I’ve often thought of Teddy Roosevelt’s saying, “Comparison is the thief of joy” over the years – and it keeps on coming to my mind as of late. I wonder why time and time again I’m sucked into the cycle of comparing myself to others instead of rejoicing with them in their accomplishments or mourning with them in their pain.
And I remember the words of the Apostle Paul (so often misinterpreted):
“…for I have learned how to be content with whatever I have. I know how to live on almost nothing or with everything. I have learned the secret of living in every situation, whether it is with a full stomach or empty, with plenty or little. For I can do everything through Christ, who gives me strength. – Philippians 4:11b-13
Paul isn’t saying he’s learned the secret to winning football games, passing an exam you haven’t studied for, or getting your dream job. Rather, Paul is telling us that he’s learned the secret to be content when he has everything he wants or when nothing is going according to plan (ie. he’s in prison or shipwrecked) – and that is the realization is that we aren’t working on our own strength. That God’s plan is much bigger than we can comprehend.

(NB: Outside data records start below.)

(** * Bit-serial arithmetic over byte-encoded naturals (binary_adt/binary.py)

    A shallow embedding of the [Bits] class and of the four gate-level
    arithmetic routines [adder], [subtractor], [multiplier] and [divider],
    followed by their correctness proofs.

    Python integers are unbounded, hence [Z]; a [bytes] object is the list of
    its elements; a generator is the list of what it yields; an exception is
    an alternative of [result]. *)

From Stdlib Require Import String DecimalString.
From Stdlib Require Import ZArith List Lia Bool.
Import ListNotations.
Local Open Scope Z_scope.

(** ** The fragments of the Python runtime that the module relies on *)

Module Py.

Inductive exn : Type :=
| ZeroDivisionError
| UnboundLocalError.

Inductive result (A : Type) : Type :=
| Ok (a : A)
| Raise (e : exn).

Arguments Ok {A} a.
Arguments Raise {A} e.

Definition bind {A B : Type} (c : result A) (k : A -> result B) : result B :=
  match c with
  | Ok a => k a
  | Raise e => Raise e
  end.

(** [enumerate(xs, start)] *)
Fixpoint enumerate_from {A : Type} (start : Z) (xs : list A) : list (Z * A) :=
  match xs with
  | [] => []
  | x :: xs' => (start, x) :: enumerate_from (start + 1) xs'
  end.

Definition enumerate {A : Type} (xs : list A) : list (Z * A) :=
  enumerate_from 0 xs.

(** [itertools.zip_longest(xs, ys, fillvalue=fill)] *)
Fixpoint zip_longest {A : Type} (fill : A) (xs ys : list A) : list (A * A) :=
  match xs, ys with
  | [], _ => map (fun y => (fill, y)) ys
  | _, [] => map (fun x => (x, fill)) xs
  | x :: xs', y :: ys' => (x, y) :: zip_longest fill xs' ys'
  end.

(** [range(n)]: empty when [n <= 0]. *)
Definition range (n : Z) : list Z :=
  map Z.of_nat (seq 0 (Z.to_nat n)).

(** [sum(xs)]: left-to-right, starting from 0. *)
Definition sum (xs : list Z) : Z :=
  fold_left Z.add xs 0.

Now each time I begin to compare myself to others (which is still all too often!), I go back to that moment – and I go back to the words of Scripture. I’m reminded that my identity isn’t rooted in my job, my relationship status or my fun travel stories. My identity is rooted in who I am as a child of God – and that alone is enough. God’s work or timing may be different than my human plans – but that doesn’t mean I should allow discontentment, comparison and bitterness into my heart.
My prayer is that each man or woman who is reading this will realize that God is working in and through them right at this moment. Even if you haven’t accomplished what that one friend has at her job. Even if your kids aren’t behaved like that other friend’s kids. Even if your relationship (or lack thereof) is nothing like those other friends. Even if life seems completely and utterly unfair. I hope that we can learn the secret to being content at any moment –that God is at work during the good and the bad times. That means we can mourn with others, we can celebrate with others, recognizing that God is using each experience to bring about his plan and his glory – and to bring about our ultimate good.